• EXERCISE DIRECTIONS
Search the records for lines that contain the word "else". Copy them all.

##### DATA RECORDS #####

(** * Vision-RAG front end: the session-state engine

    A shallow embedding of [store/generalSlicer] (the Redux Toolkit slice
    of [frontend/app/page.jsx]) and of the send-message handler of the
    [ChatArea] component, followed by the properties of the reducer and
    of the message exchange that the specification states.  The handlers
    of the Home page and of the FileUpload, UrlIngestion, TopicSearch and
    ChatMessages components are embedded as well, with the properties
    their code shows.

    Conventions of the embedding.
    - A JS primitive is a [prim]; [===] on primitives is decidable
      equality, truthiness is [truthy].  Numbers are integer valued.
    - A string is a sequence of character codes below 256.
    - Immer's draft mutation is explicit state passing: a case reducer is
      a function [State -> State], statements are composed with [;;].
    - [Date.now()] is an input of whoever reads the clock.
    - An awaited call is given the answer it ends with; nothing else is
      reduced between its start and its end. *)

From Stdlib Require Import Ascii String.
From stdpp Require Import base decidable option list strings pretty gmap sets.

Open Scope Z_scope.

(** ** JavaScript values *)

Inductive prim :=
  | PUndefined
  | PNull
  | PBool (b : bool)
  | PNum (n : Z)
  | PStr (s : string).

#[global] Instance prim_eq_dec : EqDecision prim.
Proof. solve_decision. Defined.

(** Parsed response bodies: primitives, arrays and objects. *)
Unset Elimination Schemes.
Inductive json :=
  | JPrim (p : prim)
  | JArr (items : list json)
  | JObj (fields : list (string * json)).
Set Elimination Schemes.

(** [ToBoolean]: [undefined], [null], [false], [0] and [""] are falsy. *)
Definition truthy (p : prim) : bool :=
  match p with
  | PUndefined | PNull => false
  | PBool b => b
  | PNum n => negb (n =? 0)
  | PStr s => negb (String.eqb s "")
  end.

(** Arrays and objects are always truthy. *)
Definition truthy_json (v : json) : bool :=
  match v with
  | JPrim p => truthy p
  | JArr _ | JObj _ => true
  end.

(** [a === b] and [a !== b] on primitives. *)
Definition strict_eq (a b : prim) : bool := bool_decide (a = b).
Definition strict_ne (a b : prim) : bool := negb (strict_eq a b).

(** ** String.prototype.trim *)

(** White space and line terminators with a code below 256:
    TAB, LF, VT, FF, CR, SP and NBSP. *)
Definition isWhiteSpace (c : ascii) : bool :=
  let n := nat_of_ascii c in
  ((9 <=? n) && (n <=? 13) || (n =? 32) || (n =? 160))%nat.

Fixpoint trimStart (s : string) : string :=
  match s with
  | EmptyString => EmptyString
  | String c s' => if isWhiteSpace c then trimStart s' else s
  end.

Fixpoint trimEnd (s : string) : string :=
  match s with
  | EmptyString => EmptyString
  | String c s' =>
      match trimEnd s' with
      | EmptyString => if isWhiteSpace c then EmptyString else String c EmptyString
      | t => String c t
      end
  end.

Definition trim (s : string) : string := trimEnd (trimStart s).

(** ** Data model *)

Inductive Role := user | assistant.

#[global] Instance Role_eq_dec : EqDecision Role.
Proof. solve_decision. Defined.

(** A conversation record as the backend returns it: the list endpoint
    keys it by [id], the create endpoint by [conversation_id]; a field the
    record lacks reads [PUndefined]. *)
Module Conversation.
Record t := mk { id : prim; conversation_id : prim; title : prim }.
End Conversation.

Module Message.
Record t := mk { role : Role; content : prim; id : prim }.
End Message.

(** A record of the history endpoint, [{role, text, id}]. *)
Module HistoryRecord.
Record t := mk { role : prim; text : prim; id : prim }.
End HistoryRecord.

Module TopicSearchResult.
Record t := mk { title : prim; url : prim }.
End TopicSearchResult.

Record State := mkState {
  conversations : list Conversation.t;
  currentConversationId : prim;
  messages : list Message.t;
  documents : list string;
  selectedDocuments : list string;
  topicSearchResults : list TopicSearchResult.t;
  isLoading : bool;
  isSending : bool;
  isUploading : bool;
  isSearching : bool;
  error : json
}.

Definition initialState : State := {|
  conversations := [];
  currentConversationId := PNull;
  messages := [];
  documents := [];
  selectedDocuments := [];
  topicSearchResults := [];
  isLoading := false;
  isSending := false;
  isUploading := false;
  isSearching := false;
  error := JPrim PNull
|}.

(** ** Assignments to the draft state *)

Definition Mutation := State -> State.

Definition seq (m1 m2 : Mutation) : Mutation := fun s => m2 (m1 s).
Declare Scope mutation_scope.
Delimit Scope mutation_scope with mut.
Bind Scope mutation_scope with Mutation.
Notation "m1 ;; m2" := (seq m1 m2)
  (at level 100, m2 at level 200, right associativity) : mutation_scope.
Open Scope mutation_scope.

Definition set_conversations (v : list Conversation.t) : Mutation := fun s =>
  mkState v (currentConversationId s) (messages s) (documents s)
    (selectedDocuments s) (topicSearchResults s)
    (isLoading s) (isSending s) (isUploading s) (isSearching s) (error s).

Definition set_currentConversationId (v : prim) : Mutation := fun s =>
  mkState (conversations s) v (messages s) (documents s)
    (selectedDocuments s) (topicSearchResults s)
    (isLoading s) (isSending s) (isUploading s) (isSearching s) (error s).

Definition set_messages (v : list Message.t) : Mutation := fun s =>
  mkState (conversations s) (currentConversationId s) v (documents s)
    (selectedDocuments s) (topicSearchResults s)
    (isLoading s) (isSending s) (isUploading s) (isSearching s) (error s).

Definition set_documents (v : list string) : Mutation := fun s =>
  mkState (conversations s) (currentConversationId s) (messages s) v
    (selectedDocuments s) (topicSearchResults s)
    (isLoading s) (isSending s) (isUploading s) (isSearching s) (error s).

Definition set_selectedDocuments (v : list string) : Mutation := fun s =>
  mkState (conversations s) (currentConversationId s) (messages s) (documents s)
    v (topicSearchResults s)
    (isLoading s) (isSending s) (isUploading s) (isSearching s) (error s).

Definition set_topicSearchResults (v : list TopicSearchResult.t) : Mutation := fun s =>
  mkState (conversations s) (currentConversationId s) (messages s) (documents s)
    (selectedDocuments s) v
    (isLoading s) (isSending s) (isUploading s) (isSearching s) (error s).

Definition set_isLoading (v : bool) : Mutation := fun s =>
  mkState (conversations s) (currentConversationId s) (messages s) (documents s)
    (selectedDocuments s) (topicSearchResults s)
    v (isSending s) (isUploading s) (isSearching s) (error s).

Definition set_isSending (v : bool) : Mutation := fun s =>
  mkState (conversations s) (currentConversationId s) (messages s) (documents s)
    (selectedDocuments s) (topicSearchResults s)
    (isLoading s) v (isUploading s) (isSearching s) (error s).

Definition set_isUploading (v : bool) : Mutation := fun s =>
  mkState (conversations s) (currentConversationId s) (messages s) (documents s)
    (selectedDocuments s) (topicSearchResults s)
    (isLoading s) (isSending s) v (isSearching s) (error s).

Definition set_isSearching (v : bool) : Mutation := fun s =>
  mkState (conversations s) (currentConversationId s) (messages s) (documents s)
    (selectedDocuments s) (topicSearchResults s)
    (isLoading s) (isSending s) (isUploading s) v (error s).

#####

• SOLUTION FOR THIS TASK
    - An awaited call is given the answer it ends with; nothing else is
  | String c s' => if isWhiteSpace c then trimStart s' else s
      | EmptyString => if isWhiteSpace c then EmptyString else String c EmptyString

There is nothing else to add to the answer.